Not affiliated with The United States Office of Personnel Management or any government agency

tax traps

Retiring in 2016; These Tax Traps Are To Be Avoided

tax traps

2016 promises to be a year during which state and federal income taxes are not going to stay constant. If you are planning to retire during this year, then there are some tax traps for you to avoid.

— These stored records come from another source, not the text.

(** A step changes nothing but the directories of the categories, what is
    below them, and the files of the plan that are not excluded. *)
Lemma move_step_rest fh k t t' p :
  move_step fh k t t' →
  (∀ c, ¬ dirKey k c `prefix_of` p) →
  (∀ c file, file ∈ Files (field c (DirectoryMap fh)) →
             Name file ∉ Excluded fh → ¬ srcKey k file `prefix_of` p) →
  t' !! p = t !! p.
Proof.
  intros [c t1 _ _|c file t1 t2 Hfile Hex [Hframe _]] Hdirs Hfiles.
  - apply lookup_insert_ne. intros <-. by apply (Hdirs c).
  - apply Hframe; [by eapply Hfiles|]. intros Hpre. apply (Hdirs c).
    etrans; [|exact Hpre]. exists [Name file]. unfold dstKey, dirKey.
    by rewrite <-app_assoc.
Qed.

Lemma move_steps_rest fh k t t' p :
  rtc (move_step fh k) t t' →
  (∀ c, ¬ dirKey k c `prefix_of` p) →
  (∀ c file, file ∈ Files (field c (DirectoryMap fh)) →
             Name file ∉ Excluded fh → ¬ srcKey k file `prefix_of` p) →
  t' !! p = t !! p.
Proof.
  induction 1 as [|t1 t2 t3 Hstep _ IH]; [done|]. intros Hdirs Hfiles.
  rewrite IH by done. by eapply move_step_rest.
Qed.

Lemma move_steps_outside fh k t t' p :
  rtc (move_step fh k) t t' → ¬ k `prefix_of` p → t' !! p = t !! p.
Proof.
  induction 1 as [|t1 t2 t3 Hstep _ IH]; [done|]. intros Hp.
  rewrite IH by done. by eapply move_step_outside.
Qed.

Lemma move_steps_excluded fh k t t' n nd :
  rtc (move_step fh k) t t' → n ∈ Excluded fh →
  t !! (k ++ [n]) = Some nd → t' !! (k ++ [n]) = Some nd.
Proof.
  induction 1 as [|t1 t2 t3 Hstep _ IH]; [done|]. intros Hn Ht.
  apply IH; [done|]. by eapply move_step_excluded.
Qed.

Lemma MoveFiles_steps fh k w :
  plan_ok fh k →
  rtc (move_step fh k) (fs_tree (w_fs w))
    (fs_tree (w_fs (final (run (MoveFiles fh) w)))).
Proof.
  intros Hplan.
  apply (triple_final _ _ _ _ (MoveFiles_reach fh k _ Hplan)), rtc_refl.
Qed.

(** C4: [MoveFiles] refines the specification: whatever calls fail, and
    also when the run crashes, the tree of the final file system is reached
    from the initial tree by steps of [move_step], that is by creating
    directories of categories where nothing was and by renaming files of the
    plan that are not excluded from the working directory into the directory
    of their category. *)
Theorem MoveFiles_refines fh k w :
  plan_ok fh k →
  rtc (move_step fh k) (fs_tree (w_fs w))
    (fs_tree (w_fs (final (run (MoveFiles fh) w)))).
Proof. apply MoveFiles_steps. Qed.

(** [MoveFiles] changes nothing outside the working directory: a path
    that the working directory is not a prefix of has in the final file
    system the entry it had, whether the run ends or crashes. *)
Lemma MoveFiles_confined fh k w p :
  plan_ok fh k → ¬ k `prefix_of` p →
  fs_tree (w_fs (final (run (MoveFiles fh) w))) !! p = fs_tree (w_fs w) !! p.
Proof. intros. eapply move_steps_outside; [by apply MoveFiles_steps|done]. Qed.
(* ===== verification/Run.v ===== *)
(** * The command [sort]

    [run] ([src/cmd/sort.go:23]) reads the flags, builds the handler with
    [InitializeFileHandler], [FilterDirectories] and [SortFiles], and hands it
    to [DryRun] or to [MoveFiles].  This file composes the components the way
    [run] does, proves what a complete run guarantees on every file system,
    and computes the runs of the specification's scenarios on the file
    system of [PosixFS].  The writer of the table of a dry run is the
    parameter [tw] of [run]. *)

From S2P Require Import Prelude GoRuntime Os Tabwriter Classify Handler DryRun.
From S2P Require Import MoveFiles Liveness.
From S2P Require Import PosixFS.

(** ** The command *)

(** The flags of the command as [cmd.Flags()] gives them: a lookup fails
    when the flag is not defined or has another type. *)
Record Flags : Type := mkFlags {
  GetBool : string → result error bool;
  GetStringArray : string → result error (list string);
}.

(** The flags that [init] defines, with the values of a command line. *)
Definition sortFlags (dryRun : bool) (exclude : list string) : Flags := {|
  GetBool name :=
    if decide (name = "dry-run") then Ok dryRun
    else Panic (ErrorString "flag accessed but not defined");
  GetStringArray name :=
    if decide (name = "exclude") then Ok exclude
    else Panic (ErrorString "flag accessed but not defined");
|}.

Module cmd.
Section with_fs.
Context {FS : Type} `{!FileSystem FS}.

(** The chain of calls that builds the plan. *)
Definition build (pwd : string) (excluded : list string) : io FS FileHandler :=
  fileHandler ← InitializeFileHandler pwd excluded;
  fileHandler ← FilterDirectories fileHandler;
  lift (SortFiles fileHandler).
(** [build] has listed the working directory. *)
Lemma build_wd pwd excluded w fh w' :
  Forall valid_name (fs_cwd (w_fs w)) →
  run (cmd.build pwd excluded) w = Done fh w' →
  fs_tree (w_fs w) !! workDir w pwd = Some Folder.
Proof.
  intros Hcwd Hrun. pose proof (workDir_valid w pwd Hcwd) as Hk.
  rewrite run_build in Hrun.
  destruct (Abs _ _) as [wd|] eqn:Hwd; [|done]. apply Abs_Ok in Hwd as ->.
  destruct (ReadDir _ _) as [es|] eqn:Hes; [|done].
  apply ReadDir_Ok in Hes as [Hdir _]; [|by apply clean_render].
  by rewrite resolve_render in Hdir.
Qed.

(** A run in move mode that has ended leaves a sorted directory in a well
    formed tree. *)
Lemma run_leaves_sorted tw excluded pwd w w1 :
  tree_wf (fs_tree (w_fs w)) → Forall valid_name (fs_cwd (w_fs w)) →
  let k := workDir w pwd in
  (∀ n nd, fs_tree (w_fs w) !! (k ++ [n]) = Some nd → go_string n) →
  (∀ c, fs_tree (w_fs w) !! (k ++ [dirName c]) = None ∨
        fs_tree (w_fs w) !! (k ++ [dirName c]) = Some Folder) →
  run (cmd.run tw (sortFlags false excluded) [pwd]) w = Done () w1 →
  shape k (fs_tree (w_fs w)) (fs_tree (w_fs w1)) ∧
  fs_cwd (w_fs w1) = fs_cwd (w_fs w) ∧
  sorted excluded k (fs_tree (w_fs w1)).
Proof.
  intros Hwf Hcwd k Hgo Hdirs Hrun. rewrite run_sort in Hrun.
  destruct (run (cmd.build _ _) w) as [fh w'|] eqn:Hbuild; [|done].
  pose proof (build_wd _ _ _ _ _ Hcwd Hbuild) as Hk.
  apply build_plan in Hbuild as (-> & Hplan & <- & _ & Hin); [|done..].
  assert (∀ c file, file ∈ Files (field c (DirectoryMap fh)) →
    categoryOf (Name file) = Ok c ∧
    (Name file ∉ Excluded fh →
     ∃ data, fs_tree (w_fs w) !! srcKey k file = Some (File data))) as Hfiles.
  { intros c1 f1 [? (data1 & ? & _)]%Hin. eauto. }
  pose proof (MoveFiles_shaped fh k (fs_tree (w_fs w)) (fs_cwd (w_fs w)) Hplan
    (λ c file Hin, proj2 (Hfiles c file Hin))
    (λ c file Hin, proj1 (Hfiles c file Hin)) Hdirs w) as Hinv.
  rewrite Hrun in Hinv.
  destruct Hinv as (_ & [Hshape Hcwd1 Hdone _]).
  { split; [apply moved_start|by apply shaped_start]. }
  split_and!; [done..|]. split.
  - intros c. apply Hdone, elem_of_categories.
  - intros n data Hn. destruct (decide (n ∈ Excluded fh)) as [|Hex]; [done|].
    destruct (shape_entries _ _ _ Hshape n _ Hn) as [Hn0|[[=] _]].
    pose proof (categoryOf_after_last n (Hgo _ _ Hn0)) as Hc.
    assert (info_of n (File data) ∈ Files (field _ (DirectoryMap fh))) as Hfile
      by (apply Hin; split; [exact Hc|by exists data]).
    destruct (MoveFiles_done fh k w w1 Hplan Hfiles Hrun _ _ Hfile Hex)
      as [_ Hnone].
    unfold srcKey in Hnone. cbn [Name info_of] in Hnone. congruence.
Qed.

Lemma run_twice_found tw excluded pwd w w1 :
  tree_wf (fs_tree (w_fs w)) → Forall valid_name (fs_cwd (w_fs w)) →
  let k := workDir w pwd in
  (∀ n nd, fs_tree (w_fs w) !! (k ++ [n]) = Some nd → go_string n) →
  (∀ c, fs_tree (w_fs w) !! (k ++ [dirName c]) = None ∨
        fs_tree (w_fs w) !! (k ++ [dirName c]) = Some Folder) →
  run (cmd.run tw (sortFlags false excluded) [pwd]) w = Done () w1 →
  run (cmd.run tw (sortFlags false excluded) [pwd]) w1 =
  Done () (World (w_fs w1) (w_out w1 ++ found (render k))).
Proof.
  intros Hwf Hcwd k Hgo Hdirs Hrun.
  destruct (run_leaves_sorted tw excluded pwd w w1)
    as (Hshape & Hcwd1 & Hsorted); [done..|].
  assert (workDir w1 pwd = k) as Hk by (unfold workDir; by rewrite Hcwd1).
  rewrite (run_sorted_found tw excluded pwd w1); rewrite ?Hk, ?Hcwd1;
    [done|apply Hshape|done|apply Hshape| |done].
  intros n nd Hn. destruct (shape_entries _ _ _ Hshape n _ Hn)
    as [Hn0|(_ & c & ->)]; [by eapply Hgo|apply go_string_dirName].
Qed.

If you plan well enough then you can easily avoid them. All the three retirement income sources can cause you troubles in this regard. Let’s take a look at each of the three:

Tax traps to avoid:

  1. CSRS or FERS:

When you are filling the forms for your retirement application, you will get your hands on a W4-P among all the paperwork. You need to stay calm, put in the withholding level that you want to and you are good to go. If you are liable to get the FERS pension and are retiring before 62, your W4-P will also encompass the payments that the Special Retirement supplement guarantees for employees.

  1. Social security:

Once again, things are not that difficult to implement. Your SS will not keep any federal income taxes away from your benefits unless you make the explicit request. IF you miss this request making, then you will end up losing a lot of money. This is pertaining to the fact that most of the federal retired officials have to pay income tax on almost 85 percent of their SS retirement benefits. So whenever you apply, make sure you have a W4-V form with you and fill it to make your benefits impervious to tax.

  1. Thrift Savings plan:

It gets a little tricky here. TSP extracts taxes depending on your withdrawal habits. The TSP will not tax your money unless you withdraw more than 1500 dollars per month though. Otherwise you are going to have to pay serious amount of tax withholding money.